Choi Jiwoo tersenyum lembut. Jari telunjuknya yang lentik menyentuh ujung hidung Hyeyoon. "Maksudnya, kamu nggak perlu jadi peringkat terakhir di sekolah Thailand."
Hyeyoon tertawa kecil menyadari kebodohannya. "Ah, syukurlah. Aku nggak tau bagaimana jadinya kalau aku sampai masuk sekolah di Thailand." Hyeyoon bergidik ngeri membayangkannya.
Kemudian Hyeyoon bergerak memeluk ibunya. "Tapi aku akan sangat merindukan Eomma kalau Eomma pindah. Eomma harus janji untuk sering menghubungiku." Hyeyoon sangat tau bagaimana ibunya bekerja keras selama ini, semenjak perceraian kedua orangtuanya.
Choi Jiwoo mengusap lembut kepala putrinya. "Iya, sayang"
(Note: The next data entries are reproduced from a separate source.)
Lemma dropLastIf_cases (p : ascii -> bool) (x : string) :
  dropLastIf p x = x \/
  exists c, p c = true /\ x = dropLastIf p x ++ String c "".
Proof.
  induction x as [|d x IH]; [now left|].
  destruct x as [|e x'].
  - simpl. destruct (p d) eqn:E; [right; now exists d | now left].
  - change (dropLastIf p (String d (String e x')))
      with (String d (dropLastIf p (String e x'))).
    destruct IH as [E | (c & Hc & E)].
    + left. now rewrite E.
    + right. exists c. split; [exact Hc|]. cbn [append]. f_equal. exact E.
Qed.

Lemma inherited_In (k : string) : Obj.inherited k = true -> In k Obj.inheritedNames.
Proof.
  unfold Obj.inherited. intros H. apply existsb_exists in H.
  destruct H as (x & Hx & E). apply String.eqb_eq in E. now subst x.
Qed.

(** An inherited name does not end with a full stop or a comma. *)
Lemma inherited_unstripped (k : string) :
  Obj.inherited k = true -> dropLastIf isDotComma k = k.
Proof.
  intros H. apply inherited_In in H. simpl in H.
  repeat (destruct H as [<- | H]; [reflexivity|]). destruct H.
Qed.

(** A word that selects a built-in object in [DIRECTIONS] selects one in
    [STREET_TYPES], whose lookup comes first. *)
Lemma direction_builtin_is_street (w : string) :
  namesBuiltin isDot w = true -> namesBuiltin isDotComma w = true.
Proof.
  unfold namesBuiltin. set (x := Str.toLowerCase w). clearbody x. intros H.
  destruct (dropLastIf_cases isDot x) as [E | (c & Hc & E)].
  - rewrite E in H. now rewrite (inherited_unstripped x H).
  - set (key := dropLastIf isDot x) in *. rewrite E.
    rewrite dropLastIf_snoc; [exact H|].
    unfold isDotComma. unfold isDot in Hc. now rewrite Hc.
Qed.

Lemma rowsSatisfy_pick (p : string -> bool) (t : table) (k : string) (vs : list string)
  (n : nat) (upper : bool) :
  rowsSatisfy p t = true -> tableGet k t = Some vs ->
  p (if upper then capitalize (pick n vs) else pick n vs) = true.
Proof.
  intros Hall Hget.
  destruct (table_rows (fun v => p v && p (capitalize v)) t k vs Hall Hget) as [Hne HF].
  assert (H : p (pick n vs) && p (capitalize (pick n vs)) = true)
    by (apply (pick_Forall (fun v => p v && p (capitalize v) = true)); assumption).
  apply andb_true_iff in H. destruct H as [H1 H2]. now destruct upper.
Qed.

(** One step of the word loop on a word that selects no built-in object:
    the word stays a string, and one that [p] holds of gives one. *)
Lemma replaceFrom_plain (p : string -> bool) (t : table) (strip : ascii -> bool) (n : nat)
  (w : string) :
  rowsSatisfy p t = true -> namesBuiltin strip w = false ->
  exists w', replaceFrom t strip n (Some w) = Ok (Some w') /\
             (p w = true -> p w' = true).
Proof.
  intros Ht Hw. unfold replaceFrom. unfold namesBuiltin in Hw.
  rewrite (tableLookup_plain _ t Hw).
  destruct (tableGet _ t) as [vs|] eqn:E.
  - eexists. split; [reflexivity|]. intros _.
    exact (rowsSatisfy_pick p t _ vs n (firstIsUpper w) Ht E).
  - exists w. now split.
Qed.

Lemma replaceFrom_builtin (t : table) (strip : ascii -> bool) (n : nat) (w : string) :
  ownKeysPlain t = true -> namesBuiltin strip w = true ->
  replaceFrom t strip n (Some w) =
  if firstIsUpper w then undefinedHas "charAt" else Ok None.
Proof.
  intros Ht Hw. unfold replaceFrom. now rewrite (tableLookup_inherited _ t Ht Hw).
Qed.

Lemma jigWord_plain (p : string -> bool) (seed i : nat) (w : string) :
  rowsSatisfy (andPlain p) STREET_TYPES = true ->
  rowsSatisfy p DIRECTIONS = true ->
  namesBuiltin isDotComma w = false ->
  exists w', jigWord seed i w = Ok (Some w') /\ (p w = true -> p w' = true).
Proof.
  intros Hs Hd Hw. unfold jigWord.
  assert (Hdir : namesBuiltin isDot w = false).
  { destruct (namesBuiltin isDot w) eqn:E; [|reflexivity].
    apply direction_builtin_is_street in E. congruence. }
  unfold replaceFrom at 1. unfold namesBuiltin in Hw.
  rewrite (tableLookup_plain _ STREET_TYPES Hw).
  destruct (tableGet _ STREET_TYPES) as [vs|] eqn:E; cbn [rbind].
  - pose proof (rowsSatisfy_pick (andPlain p) STREET_TYPES _ vs (seed + i)
                  (firstIsUpper w) Hs E) as H1.
    apply andb_true_iff in H1. destruct H1 as [H1 H2]. apply negb_true_iff in H2.
    destruct (replaceFrom_plain p DIRECTIONS isDot (seed + i + 1) _ Hd H2)
      as (w' & E' & Hp).
    exists w'. split; [exact E'|]. intros _. now apply Hp.
  - exact (replaceFrom_plain p DIRECTIONS isDot (seed + i + 1) w Hd Hdir).
Qed.

Lemma jigWord_builtin (seed i : nat) (w : string) :
  namesBuiltin isDotComma w = true -> exists msg, jigWord seed i w = Throw msg.
Proof.
  intros Hw. unfold jigWord.
  rewrite (replaceFrom_builtin STREET_TYPES isDotComma _ w eq_refl Hw).
  destruct (firstIsUpper w); eexists; reflexivity.
Qed.

Lemma jigWords_plain (p : string -> bool) (seed : nat) (ws : list string) :
  rowsSatisfy (andPlain p) STREET_TYPES = true ->
  rowsSatisfy p DIRECTIONS = true ->
  forall i,
    List.existsb (namesBuiltin isDotComma) ws = false ->
    exists ws',
      jigWords seed i ws = Ok (List.map Some ws') /\
      List.length ws' = List.length ws /\
      (Forall (fun w => p w = true) ws -> Forall (fun w => p w = true) ws').
Proof.
  intros Hs Hd. induction ws as [|w ws IH]; intros i Hw.
  - exists []. now repeat split.
  - simpl in Hw. apply orb_false_iff in Hw. destruct Hw as [Hw Hws].
    destruct (jigWord_plain p seed i w Hs Hd Hw) as (w' & E & Hp).
    destruct (IH (S i) Hws) as (ws' & E' & Hl & HF).
    exists (w' :: ws'). cbn [jigWords]. rewrite E. cbn [rbind]. rewrite E'. cbn [rbind].
    split; [reflexivity|]. split; [simpl; now rewrite Hl|].
    intros H. inversion H; subst. constructor; [now apply Hp | now apply HF].
Qed.

Lemma jigWords_builtin (seed : nat) (ws : list string) :
  forall i,
    List.existsb (namesBuiltin isDotComma) ws = true ->
    exists msg, jigWords seed i ws = Throw msg.
Proof.
  induction ws as [|w ws IH]; intros i Hw; [discriminate|].
  simpl in Hw. cbn [jigWords].
  destruct (namesBuiltin isDotComma w) eqn:E.
  - destruct (jigWord_builtin seed i w E) as [msg Em]. exists msg. now rewrite Em.
  - simpl in Hw. destruct (IH (S i) Hw) as [msg Em].
    destruct (jigWord_plain (fun _ => true) seed i w eq_refl eq_refl E) as (w' & E' & _).
    exists msg. rewrite E'. cbn [rbind]. now rewrite Em.
Qed.

Lemma joinWords_strings (ws : list string) :
  joinWords (List.map Some ws) = String.concat " " ws.
Proof. unfold joinWords. now rewrite map_map, map_id. Qed.

Lemma splitWs_not_nil (s : string) : splitWs s <> [].
Proof.
  induction s as [|c t IH]; simpl; [discriminate|].
  destruct (Str.isSpace c).
  - destruct t as [|d t']; [discriminate|]. destruct (Str.isSpace d); [exact IH | discriminate].
  - destruct (splitWs t); discriminate.
Qed.

Lemma splitWs_space (c : ascii) (t : string) :
  Str.isSpace c = true ->
  splitWs (String c t) =
  match t with
  | String d _ => if Str.isSpace d then splitWs t else EmptyString :: splitWs t
  | EmptyString => EmptyString :: splitWs t
  end.
Proof. intros Hc. simpl. now rewrite Hc. Qed.

Lemma splitWs_leading_space (c : ascii) (t : string) :
  Str.isSpace c = true -> 2 <= List.length (splitWs (String c t)).
Proof.
  revert c. induction t as [|d t IH]; intros c Hc; rewrite (splitWs_space c _ Hc).
  - simpl. lia.
  - destruct (Str.isSpace d) eqn:Ed.
    + exact (IH d Ed).
    + pose proof (splitWs_not_nil (String d t)) as Hn.
      destruct (splitWs (String d t)); [congruence | simpl; lia].
Qed.

(** A split with a single piece is the whole string. *)
Lemma splitWs_single (s w : string) : splitWs s = [w] -> w = s.
Proof.
  revert w. induction s as [|c t IH]; intros w.
  - simpl. now intros [= <-].
  - destruct (Str.isSpace c) eqn:Ec.
    + intros H. pose proof (splitWs_leading_space c t Ec) as Hl.
      rewrite H in Hl. simpl in Hl. lia.
    + simpl. rewrite Ec. destruct (splitWs t) as [|w0 ws] eqn:Es.
      * now destruct (splitWs_not_nil t).
      * intros [= <- ->]. now rewrite (IH w0 eq_refl).
Qed.

Lemma hasStreetText_space_join (x y : string) (l : list string) :
  hasStreetText (String.concat " " (x :: y :: l)) = true.
Proof.
  change (String.concat " " (x :: y :: l)) with (x ++ " " ++ String.concat " " (y :: l)).
  unfold hasStreetText. rewrite existsb_append. apply orb_true_iff. right. reflexivity.
Qed.

Lemma hasStreetText_numbered (addr : string) (seed : nat) :
  hasStreetText addr = true -> hasStreetText (numbered addr seed) = true.
Proof.
  intros Hs. unfold numbered.
  destruct (matchStreetNumber addr) as [[num rest]|]; [|exact Hs].
  unfold hasStreetText. rewrite existsb_append. apply orb_true_iff. now right.
Qed.

Lemma truthy_finished (r : string) (seed : nat) :
  hasStreetText r = true -> Str.truthy (finished r seed) = true.
Proof.
  intros H2. unfold finished.
  set (r3 := if seed mod 5 =? 1 then Str.toUpperCase r
             else if seed mod 5 =? 2 then Str.toLowerCase r else r).
  assert (H3 : hasStreetText r3 = true).
  { unfold r3. destruct (seed mod 5 =? 1); [now rewrite hasStreetText_upper|].
    destruct (seed mod 5 =? 2); [now rewrite hasStreetText_lower | exact H2]. }
  destruct ((seed mod 3 =? 1) && negb (Str.endsWith "." r3)).
  - apply truthy_append_l. exact (existsb_truthy _ _ H3).
  - destruct (seed mod 3 =? 2).
    + apply (existsb_truthy (fun c => negb (isDotComma c))).
      now apply existsb_dropWhileEnd.
    + exact (existsb_truthy _ _ H3).
Qed.

(** [_jigStreetAddress] throws exactly when a word of the loop selects a
    built-in object; otherwise an address with street text keeps some. *)
Lemma jigStreetAddress_outcome (addr : string) (seed : nat) :
  match _jigStreetAddress addr seed with
  | Ok r =>
      List.existsb (namesBuiltin isDotComma) (splitWs (numbered addr seed)) = false /\
      (hasStreetText addr = true -> Str.truthy r = true)
  | Throw _ =>
      List.existsb (namesBuiltin isDotComma) (splitWs (numbered addr seed)) = true
  end.
Proof.
  unfold _jigStreetAddress. destruct (Str.truthy addr) eqn:Ht; cbn [negb].
  - destruct (List.existsb (namesBuiltin isDotComma) (splitWs (numbered addr seed))) eqn:Eb.
    + destruct (jigWords_builtin seed _ 0 Eb) as [msg Em]. now rewrite Em.
    + destruct (jigWords_plain hasStreetText seed (splitWs (numbered addr seed))
                  eq_refl eq_refl 0 Eb) as (ws' & E & Hl & HF).
      rewrite E. cbn [rbind]. split; [reflexivity|]. intros Hs.
      rewrite joinWords_strings. apply truthy_finished.
      pose proof (hasStreetText_numbered addr seed Hs) as H1.
      destruct (splitWs (numbered addr seed)) as [|w [|w2 ws]] eqn:Es.
      * now destruct (splitWs_not_nil (numbered addr seed)).
      * apply splitWs_single in Es. subst w.
        destruct ws' as [|w' [|? ?]]; try discriminate Hl.
        simpl. assert (HF' := HF (Forall_cons _ H1 (Forall_nil _))).
        now inversion HF'.
      * destruct ws' as [|w' [|w2' ws'']]; try discriminate Hl.
        apply hasStreetText_space_join.
  - destruct addr; [|discriminate Ht]. split; [reflexivity | discriminate].
Qed.

Lemma truthy_closeUp (s : string) : Str.truthy (closeUp s) = Str.truthy s.
Proof.
  destruct s as [|c t]; [reflexivity|]. simpl.
  now destruct (notDigit c && _ && _).
Qed.

Lemma truthy_spaceOut (s : string) : Str.truthy (spaceOut s) = Str.truthy s.
Proof.
  destruct s as [|c [|d t]]; try reflexivity. simpl.
  now destruct (notDigit c && Str.isDigit d).
Qed.

Lemma truthy_concat_two (x y : string) (l : list string) :
  Str.truthy (String.concat " " (x :: y :: l)) = true.
Proof.
  change (String.concat " " (x :: y :: l)) with (x ++ " " ++ String.concat " " (y :: l)).
  now apply truthy_append_r.
Qed.

Lemma truthy_spaced (r : string) (seed : nat) :
  Str.truthy r = true -> Str.truthy (spaced r seed) = true.
Proof.
  intros H1. unfold spaced.
  set (r2 := if seed mod 4 =? 1 then closeUp r else r).
  assert (H2 : Str.truthy r2 = true).
  { unfold r2. destruct (seed mod 4 =? 1); [now rewrite truthy_closeUp | exact H1]. }
  set (r3 := if seed mod 4 =? 2 then spaceOut r2 else r2).
  assert (H3 : Str.truthy r3 = true).
  { unfold r3. destruct (seed mod 4 =? 2); [now rewrite truthy_spaceOut | exact H2]. }
  destruct (seed mod 6 =? 3); [unfold Str.toUpperCase; now rewrite truthy_map|].
  destruct (seed mod 6 =? 4); [unfold Str.toLowerCase; now rewrite truthy_map | exact H3].
Qed.

(** [_jigAddressLine2] throws exactly when the first word of a non-empty
    line selects a built-in object; otherwise a non-empty line stays so. *)
Lemma jigAddressLine2_outcome (addr2 addr1 : string) (seed : nat) :
  match _jigAddressLine2 addr2 addr1 seed with
  | Ok r =>
      match splitWs addr2 with w :: _ => namesBuiltin isDotComma w | [] => false end
        = false /\
      (Str.truthy addr2 = true -> Str.truthy r = true)
  | Throw _ =>
      match splitWs addr2 with w :: _ => namesBuiltin isDotComma w | [] => false end = true
  end.
Proof.
  unfold _jigAddressLine2. destruct (Str.truthy addr2) eqn:Ht; cbn [negb].
  - unfold prefixed. destruct (splitWs addr2) as [|w rest] eqn:Es.
    + now destruct (splitWs_not_nil addr2).
    + destruct (namesBuiltin isDotComma w) eqn:Eb.
      * unfold namesBuiltin in Eb.
        now rewrite (tableLookup_inherited _ UNIT_PREFIXES eq_refl Eb).
      * unfold namesBuiltin in Eb. rewrite (tableLookup_plain _ UNIT_PREFIXES Eb).
        assert (Hjoin : forall w', (rest = [] -> Str.truthy w' = true) ->
                  Str.truthy (String.concat " " (w' :: rest)) = true).
        { intros w' Hw'. destruct rest as [|w2 ws]; [now apply Hw'|].
          apply truthy_concat_two. }
        destruct (tableGet _ UNIT_PREFIXES) as [vs|] eqn:E; cbn [rbind];
          (split; [reflexivity|]); intros _; apply truthy_spaced, Hjoin; intros Hr.
        -- rewrite truthy_capitalize.
           destruct (table_rows Str.truthy UNIT_PREFIXES _ vs eq_refl E) as [Hne HF].
           now apply pick_Forall.
        -- subst rest. apply splitWs_single in Es. now subst w.
  - destruct addr2; [|discriminate Ht]. split; [reflexivity | discriminate].
Qed.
Pelukan ibu dan anak itu terlepas, berganti menjadi saling tatap penuh sayang. "Terima kasih Hyeyoon, sudah mengerti keputusan Eomma. Kamu akan tinggal dengan Appa-mu selama Eomma di Thailand. Eomma sudah mendiskusikan hal itu dengannya dan dia setuju."
Hyeyoon terdiam, berusaha mencerna kata-kata ibunya barusan. Selang beberapa detik, otaknya berhasil menemukan titik terang. Kepala gadis itu menggeleng kuat, "Eomma, aku lebih baik jadi peringkat terakhir di sekolah Thailand."
*
"Kamu masih marah dengan Eomma?" tanya Kwangsoo pada adiknya, Hyeyoon ditengah-tengah kesibukan mereka menghias kamar hotel yang telah dipesan Kwangsoo untuk merayakan ulang tahun pacarnya.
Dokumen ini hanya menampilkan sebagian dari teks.